MATERIALS PROVIDED Start Marker

(* ===== verification/_CoqProject ===== *)
-Q . S2P
Prelude.v
GoStrings.v
GoFloat.v
GoNet.v
GoRunes.v
Config.v
RateLimit.v
LimiterRace.v
Queue.v
Mailboxes.v
Abuse.v
Bounce.v
AbuseSignals.v
SendGate.v
Identity.v
Signing.v
ConnLimiter.v
Spf.v
Base64.v
GoUrl.v
Nostr.v
Encryption.v
Envelope.v
Emails.v
MailOps.v
EmailStore.v
Mime.v
Delivery.v
Complaints.v
DkimVerify.v
Session.v
Inbound.v
EndToEnd.v
Blobseal.v
Blossom.v
SendService.v
InboundStore.v
Nip05.v
Http.v
Prog.v
SessionStore.v
RedisMarks.v
Auth.v
ClientAuth.v
AuthHistory.v
DkimKeys.v
Domains.v
Usage.v
EmailApi.v
Contacts.v
Migrate.v
Dsn.v
CloistrMe.v
Settings.v
Routes.v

MATERIALS PROVIDED End Marker

▶ [WHAT TO PRODUCE] Output exactly the lines from the one holding "EmailStore.v" to the end of the material above, with both ends included.

▶ [EXERCISE ANSWER]
EmailStore.v
Mime.v
Delivery.v
Complaints.v
DkimVerify.v
Session.v
Inbound.v
EndToEnd.v
Blobseal.v
Blossom.v
SendService.v
InboundStore.v
Nip05.v
Http.v
Prog.v
SessionStore.v
RedisMarks.v
Auth.v
ClientAuth.v
AuthHistory.v
DkimKeys.v
Domains.v
Usage.v
EmailApi.v
Contacts.v
Migrate.v
Dsn.v
CloistrMe.v
Settings.v
Routes.v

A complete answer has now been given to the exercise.